(Collected data)
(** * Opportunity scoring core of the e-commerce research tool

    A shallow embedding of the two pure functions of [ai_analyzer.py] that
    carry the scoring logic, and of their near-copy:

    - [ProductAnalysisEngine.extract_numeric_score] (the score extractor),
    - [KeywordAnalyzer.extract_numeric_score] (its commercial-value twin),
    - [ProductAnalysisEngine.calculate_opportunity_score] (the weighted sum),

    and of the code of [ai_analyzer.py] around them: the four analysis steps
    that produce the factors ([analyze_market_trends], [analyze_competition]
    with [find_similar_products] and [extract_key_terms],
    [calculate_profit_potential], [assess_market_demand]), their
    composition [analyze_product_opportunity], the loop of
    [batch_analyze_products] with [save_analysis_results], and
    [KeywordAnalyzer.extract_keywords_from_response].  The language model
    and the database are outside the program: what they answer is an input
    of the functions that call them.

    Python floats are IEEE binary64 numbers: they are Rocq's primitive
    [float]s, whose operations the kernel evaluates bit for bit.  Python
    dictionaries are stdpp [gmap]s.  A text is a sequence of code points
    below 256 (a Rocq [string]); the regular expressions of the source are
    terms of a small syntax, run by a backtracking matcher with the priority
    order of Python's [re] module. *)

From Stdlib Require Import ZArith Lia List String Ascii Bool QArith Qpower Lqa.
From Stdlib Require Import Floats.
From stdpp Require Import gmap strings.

### [Task instructions]
Copy the entries word for word.

### [The completed task]
(** * Opportunity scoring core of the e-commerce research tool

    A shallow embedding of the two pure functions of [ai_analyzer.py] that
    carry the scoring logic, and of their near-copy:

    - [ProductAnalysisEngine.extract_numeric_score] (the score extractor),
    - [KeywordAnalyzer.extract_numeric_score] (its commercial-value twin),
    - [ProductAnalysisEngine.calculate_opportunity_score] (the weighted sum),

    and of the code of [ai_analyzer.py] around them: the four analysis steps
    that produce the factors ([analyze_market_trends], [analyze_competition]
    with [find_similar_products] and [extract_key_terms],
    [calculate_profit_potential], [assess_market_demand]), their
    composition [analyze_product_opportunity], the loop of
    [batch_analyze_products] with [save_analysis_results], and
    [KeywordAnalyzer.extract_keywords_from_response].  The language model
    and the database are outside the program: what they answer is an input
    of the functions that call them.

    Python floats are IEEE binary64 numbers: they are Rocq's primitive
    [float]s, whose operations the kernel evaluates bit for bit.  Python
    dictionaries are stdpp [gmap]s.  A text is a sequence of code points
    below 256 (a Rocq [string]); the regular expressions of the source are
    terms of a small syntax, run by a backtracking matcher with the priority
    order of Python's [re] module. *)

From Stdlib Require Import ZArith Lia List String Ascii Bool QArith Qpower Lqa.
From Stdlib Require Import Floats.
From stdpp Require Import gmap strings.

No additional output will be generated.